Whew, yesterday I got the opportunity to go to our couples ministry at church and when I tell you that the session was heavy ..i’m talking elephant carrying a hippo.

Why? What could have made a meeting about love and serving your spouse feel like the scene of a murder?

This particular class was about the reality of living with a person who is just as broken as you and the inevitable roadblocks that you’ll encounter as you journey through life and the feelings we will face when endeavor to get our needs met via another person.

Before we dive in, how did our church land on such a potentially disheartening topic? We were working through the book – “Families where Grace is in Place” by Jeff VanVonderen. The book goes through and mentions (and we’ve heard it in some or fashion) through life that:

“That no man or woman is powerful enough to provide life and value to their spouse. Spouses weren’t created by God to “fix” spouses. Jesus came ot provide life and value to each one of us.”

-Jeff VanVonderen

Basically a relationship in which performance is demanded or expected is a no-win situation for both parties.

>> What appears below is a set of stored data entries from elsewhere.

Lemma console_then {A B} (m : M B) (k : B -> M A) :
  wp m (only console_event) -> (forall b, wp (k b) two_phases) -> wp (bind m k) two_phases.
Proof.
  intros Hm Hk. apply wp_bind. eapply wp_mono; [exact Hm|].
  intros [b|x] e1 H1.
  - eapply wp_mono; [apply Hk|].
    intros r e2 (console & browser & -> & Hconsole & Hbrowser & Hlaunch).
    exists (e1 ++ console), browser. split; [apply app_assoc|].
    split; [apply Forall_app; split; assumption|]. split; assumption.
  - exists e1, []. split; [symmetry; apply app_nil_r|]. split; [exact H1|].
    split; [constructor | left; reflexivity].
Qed.

Lemma main_two_phases w : wp (main w) two_phases.
Proof.
  unfold main. apply console_then; [apply prepare_console | intros p].
  unfold post_all.
  apply console_then; [apply collect_defaults_console | intros d].
  apply console_then; [apply only_emit; exact I | intros _].
  apply wp_bind. eapply wp_mono; [apply create_driver_unattended|].
  intros r e1 (rest & -> & Hrest & Hstarted).
  destruct r as [[]|x].
  - rewrite (Hstarted eq_refl).
    eapply wp_mono; [apply session_unattended|]. intros r e2 H2.
    exists [], (LaunchChrome (run_headless p) :: e2).
    split; [reflexivity|]. split; [constructor|].
    split; [apply Forall_cons; split; [exact I | exact H2]|]. right. eauto.
  - exists [], (LaunchChrome (run_headless p) :: rest).
    split; [reflexivity|]. split; [constructor|].
    split; [apply Forall_cons; split; [exact I | exact Hrest]|]. right. eauto.
Qed.

(** X17: every run is in two phases.  First the console: the trace
    holds only log lines, prints and prompts, and nothing touches a
    browser.  Then, if the run gets that far, Chrome is launched, and
    from then on the only question ever asked is the confirmation of
    the login: the defaults and the board are asked for before the
    browser opens. *)
Theorem X17_console_then_browser (w : world) :
  exists console browser,
    trace (run w).2 = console ++ browser
    /\ Forall console_event console
    /\ Forall unattended browser
    /\ (browser = [] \/ exists headless rest, browser = LaunchChrome headless :: rest)
    /\ (forall p, p <> AskLoggedIn -> Input p ∉ browser).
Proof.
  destruct (main_two_phases w initial)
    as (c & evs & r & Hrun & console & browser & -> & Hconsole & Hbrowser & Hlaunch).
  exists console, browser. unfold run. rewrite Hrun. cbn [snd trace initial app].
  split; [reflexivity|]. split; [exact Hconsole|]. split; [exact Hbrowser|].
  split; [exact Hlaunch|].
  intros p Hp Hin. rewrite Forall_forall in Hbrowser. exact (Hp (Hbrowser _ Hin)).
Qed.

(** ** No pin without login *)

Lemma wait_for_login_true w timeout_seconds :
  wp (wait_for_login w timeout_seconds)
     (fun r evs => r = Ret true -> login_confirmed w evs).
Proof.
  unfold wait_for_login, login_confirmed.
  apply wp_bind, wp_emit. apply wp_bind, wp_call.
  destruct (login_page w) as [[]| |]; [|discriminate|discriminate].
  do 3 apply wp_bind, wp_emit. apply wp_bind. unfold format.
  destruct (printable timeout_seconds); [apply wp_ret | apply wp_raise; discriminate].
  do 2 apply wp_bind, wp_emit. apply wp_bind.
  assert (forall timeout : Z,
             wp (now <- time_time;;
                 let deadline := now + timeout in
                 detected <- login_poll (S (rounds_left deadline now 1000)) w deadline 0;;
                 if detected then ret true
                 else
                   answer <- input w AskLoggedIn;;
                   let choice := PyStr.lower (PyStr.strip answer) in
                   if String.eqb choice "y" then ret true
                   else logger_error LoginNotConfirmed;;; ret false)
                (fun r e2 =>
                   r = Ret true ->
                   Log INFO LoginDetected ∈ e2 \/ (Input AskLoggedIn ∈ e2 /\ confirmed w)))
    as Hrest.
  { intros timeout. apply wp_bind, wp_time_time. intros now. apply wp_bind.
    eapply wp_mono; [apply login_poll_outcome|].
    intros r evs [(-> & ->) | ([-> | [-> | ->]] & ->)]; try discriminate.
    - apply wp_ret. intros _. left. rewrite !elem_of_app, !elem_of_cons. tauto.
    - apply wp_bind, wp_input.
      destruct (keyboard w AskLoggedIn) eqn:Hkeys; try discriminate.
      cbv zeta. fold (choice w). destruct (String.eqb_spec (choice w) "y") as [Hyes|Hno].
      + apply wp_ret. intros _. right. split; [|split; [exact Hkeys | exact Hyes]].
        rewrite !elem_of_app, !elem_of_cons. tauto.
      + apply wp_bind, wp_emit, wp_ret. discriminate. }
  destruct timeout_seconds as [|b|n|str|l|items]; cbn [seconds];
    try destruct (fits_float n);
    first [ apply wp_raise; discriminate
          | apply wp_ret; eapply wp_mono; [apply Hrest|];
            intros r e2 H Htrue; destruct (H Htrue) as [H1 | [H1 H2]];
            [left | right; split; [|exact H2]]; rewrite !elem_of_app; tauto ].
Qed.

Lemma login_confirmed_app w e1 e2 : login_confirmed w e1 -> login_confirmed w (e1 ++ e2).
Proof.
  unfold login_confirmed. rewrite !elem_of_app. tauto.
Qed.

Lemma login_event_not_posting e : login_event e -> ~ posting_event e.
Proof. destruct e as [[] []|[]|[]| | | | | | | |]; cbn; tauto. Qed.

(** X18: the login gate guards the posting phase: in every run of the
    guarded phase, if the count of pins is printed, a pin is announced
    or anything is submitted to the site, then the browser was seen off
    the login page or the operator confirmed the login. *)
Theorem X18_no_pin_without_login (w : world) (cfg : config) (images : list string)
    (csv_metadata : metadata) (d : run_defaults) (s : state) :
  exists c evs r,
    session w cfg images csv_metadata d s = (r, mkState c (trace s ++ evs))
    /\ (Exists posting_event evs -> login_confirmed w evs).
Proof.
  revert s. change (wp (session w cfg images csv_metadata d)
                      (fun _ evs => Exists posting_event evs -> login_confirmed w evs)).
  assert (forall pre tail,
            Forall login_event pre -> Forall (fun e => ~ posting_event e) tail ->
            Exists posting_event (pre ++ tail) -> login_confirmed w (pre ++ tail))
    as Hquiet.
  { intros pre tail Hpre Htail Hex. exfalso.
    apply Exists_exists in Hex as (e & Hin & He).
    apply elem_of_app in Hin as [Hin|Hin].
    - rewrite Forall_forall in Hpre. exact (login_event_not_posting e (Hpre e Hin) He).
    - rewrite Forall_forall in Htail. exact (Htail e Hin He). }
  unfold session.
  apply wp_try_finally, wp_try_except, wp_bind.
  eapply wp_mono;
    [apply wp_and; [apply wait_for_login_post | apply wait_for_login_true]|].
  intros r evs
    ((pre & Hpre & [(-> & ->) | [(-> & Hno & ->) | [((e & ->) & ->) | (-> & ->)]]]) & Htrue);
    cbn [negb is_KeyboardInterrupt].
  - specialize (Htrue eq_refl).
    apply wp_bind, wp_ret. apply wp_bind, wp_emit. apply wp_bind.
    eapply wp_mono; [apply post_loop_post|].
    intros r pins (_ & _ & [(successful & failed & -> & _) | (-> & _)]).
    + do 2 apply wp_bind, wp_emit. apply wp_emit. apply wp_bind, wp_emit. apply wp_emit.
      intros _. rewrite <- !app_assoc. apply login_confirmed_app, Htrue.
    + cbn [is_KeyboardInterrupt]. apply wp_emit. apply wp_bind, wp_emit. apply wp_emit.
      intros _. rewrite <- !app_assoc. apply login_confirmed_app, Htrue.
  - apply wp_bind. apply wp_bind, wp_emit. apply wp_raise. cbn [is_KeyboardInterrupt].
    apply wp_bind, wp_emit. apply wp_emit. rewrite <- !app_assoc.
    apply Hquiet; [exact Hpre|]. repeat constructor; intros [].
  - apply wp_bind, wp_emit. apply wp_emit. rewrite <- ?app_assoc.
    apply Hquiet; [exact Hpre|]. repeat constructor; intros [].
  - apply wp_emit. apply wp_bind, wp_emit. apply wp_emit. rewrite <- ?app_assoc.
    apply Hquiet; [exact Hpre|]. repeat constructor; intros [].
Qed.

I’ll admit in our relationship this was particularly difficult for me to hear. I think this message is always tough for the planner, fixer, or someone who has grown up with the performance model in their family of origin. This probably describes me to a T. I’ve enjoyed some of the benefits of having this performance based model – in that it has pushed me to perform and achieve, which can pay some nice dividends in things like career and finances. However, in the soul deep level of happiness, this approach to life is deeply toxic. This predilection towards performance lends itself to a focus on comparison and not really being able to rest and enjoy the gift of life that God has given. You may also find yourself growing resentful of people attached to you who are not performing up to your standards. This can be absolute kryptonite to a relationship. There is nothing less sexy than an atmosphere of expectation that ushers in a cycle of disappointment and pressure when people don’t perform up to your standards.

The last couple of sessions we were outlining the problem and in today’s session – it really hit home because we had spent the morning arguing about unmet needs and every word of the book had rattled around my head but hadn’t made it to my heart just yet.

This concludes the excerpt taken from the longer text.